Records for this task below:
Lemma remaining_size_sentinel_iff_unknown_witness :
  expansion_frame_get_remaining_size 32 reserved_frame 3 = SIZE_MAX 32
  /\ 0 <= expansion_frame_get_remaining_size 32 data_frame_64 2 <= 255.
Proof.
  split.
  - apply (proj1 (remaining_size_sentinel_iff_unknown 32 ltac:(lia)
                    reserved_frame 3)).
    split; [lia | reflexivity].
  - apply (proj2 (remaining_size_sentinel_iff_unknown 32 ltac:(lia)
                    data_frame_64 2)).
    vm_compute. discriminate.
Defined.

Lemma remaining_size_reaches_encoded_size_witness :
  7 + expansion_frame_get_remaining_size 32 data_frame_64 7
  = expansion_frame_get_encoded_size 32 data_frame_64.
Proof.
  apply (remaining_size_reaches_encoded_size 32); try lia.
  - reflexivity.
  - vm_compute. split; discriminate.
Defined.

Lemma encode_send_within_frame_witness :
  Forall
    (fun call =>
       sc_data call = data_frame_64
       /\ 1 <= sc_data_size call <= 257
       /\ (sc_data_size call <= sizeof_ExpansionFrame
           <-> ~ (header_type data_frame_64 = ExpansionFrameTypeData
                  /\ EXPANSION_MAX_DATA_SIZE
                     < content_data_size data_frame_64)))
    (er_calls (expansion_frame_encode 32 data_frame_64 buffer_send [])).
Proof.
  apply (encode_send_within_frame 32). lia.
Defined.

Lemma decode_request_sizes_witness :
  Forall
    (fun call =>
       rc_capacity call
       = expansion_frame_get_remaining_size 32 (rc_frame call)
           (rc_offset call)
       /\ 1 <= rc_capacity call <= 255
       /\ 0 <= rc_offset call <= SIZE_MAX 32)
    (dr_calls (expansion_frame_decode 32 5 zero_frame (buffer_receive 2)
                 oversized_stream)).
Proof.
  apply (decode_request_sizes 32). lia.
Defined.

Lemma decode_call_count_witness :
  (length
     (dr_calls
        (expansion_frame_decode 32 300 zero_frame (buffer_receive 1)
           (x05 :: xff :: repeat x00 255))) <= 257)%nat.
Proof.
  apply (decode_call_count 32); [lia |].
  apply (buffer_receive_within_capacity 32). lia.
Defined.

(** The bound of 257 invocations is reached: a data frame that declares
    255 bytes, delivered one byte per invocation. *)
Lemma decode_call_count_attained :
  length
    (dr_calls
       (expansion_frame_decode 32 300 zero_frame (buffer_receive 1)
          (x05 :: xff :: repeat x00 255))) = 257%nat.
Proof. vm_compute. reflexivity. Qed.


Lemma decode_over_reporting_never_returns_witness :
  let r := expansion_frame_decode 32 1000 status_frame
             (over_reporting_receive 32) tt in
  dr_return r = None /\ length (dr_calls r) = 1000%nat.
Proof.
  apply (decode_over_reporting_never_returns 32); [lia | reflexivity |].
  vm_compute. discriminate.
Defined.


Lemma decode_keeps_bytes_beyond_frame_witness :
  dr_frame (expansion_frame_decode 32 100 data_frame_64 (buffer_receive 5)
              (firstn 2 status_frame ++ [x01]))
  = firstn 2 status_frame ++ skipn 2 data_frame_64.
Proof.
  apply (decode_keeps_bytes_beyond_frame 32 ltac:(lia) status_frame
           data_frame_64 [x01] 5 100).
  - exact well_formed_status_frame.
  - reflexivity.
  - lia.
  - vm_compute. reflexivity.
Defined.

Lemma encode_decode_sequence_witness :
  let e1 := expansion_frame_encode 32 status_frame buffer_send [] in
  let e2 := expansion_frame_encode 32 data_frame_10 buffer_send
              (er_context e1) in
  let r1 := expansion_frame_decode 32 100 zero_frame (buffer_receive 1)
              (er_context e2) in
  let r2 := expansion_frame_decode 32 100 zero_frame (buffer_receive 4)
              (dr_context r1) in
  er_ok e1 = true /\ er_ok e2 = true
  /\ dr_return r1 = Some true
  /\ frame_value (dr_frame r1) = frame_value status_frame
  /\ dr_return r2 = Some true
  /\ frame_value (dr_frame r2) = frame_value data_frame_10
  /\ dr_context r2 = [].
Proof.
  apply (encode_decode_sequence 32); try lia.
  - exact well_formed_status_frame.
  - exact well_formed_data_frame_10.
  - reflexivity.
  - reflexivity.
  - vm_compute. reflexivity.
Defined.

Lemma decode_truncated_stream_witness :
  let r := expansion_frame_decode 32 100 zero_frame (buffer_receive 4)
             (firstn 7 data_frame_10) in
  dr_return r = Some false
  /\ dr_context r = []
  /\ firstn 7 (dr_frame r) = firstn 7 data_frame_10.
Proof.
  apply (decode_truncated_stream 32 ltac:(lia) data_frame_10 zero_frame 7 4
           100).
  - exact well_formed_data_frame_10.
  - reflexivity.
  - lia.
  - vm_compute. split; [discriminate | reflexivity].
  - vm_compute. reflexivity.
Defined.

Lemma decode_unknown_tag_stream_witness :
  expansion_frame_decode 32 2 zero_frame (buffer_receive 8) [x06; x01; x02]
  = mkDecodeResult (Some false) (x06 :: skipn 1 zero_frame) [x01; x02]
      [mkReceiveCall zero_frame 0 sizeof_ExpansionFrameHeader].
Proof.
  apply (decode_unknown_tag_stream 32); [lia | reflexivity | lia | lia].
Defined.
End of Records for this task.
When the line containing "zero_frame) [x01; x02]" is found in the records above, restate it and every later line word for word through the last one, and nothing more.

  = mkDecodeResult (Some false) (x06 :: skipn 1 zero_frame) [x01; x02]
      [mkReceiveCall zero_frame 0 sizeof_ExpansionFrameHeader].
Proof.
  apply (decode_unknown_tag_stream 32); [lia | reflexivity | lia | lia].
Defined.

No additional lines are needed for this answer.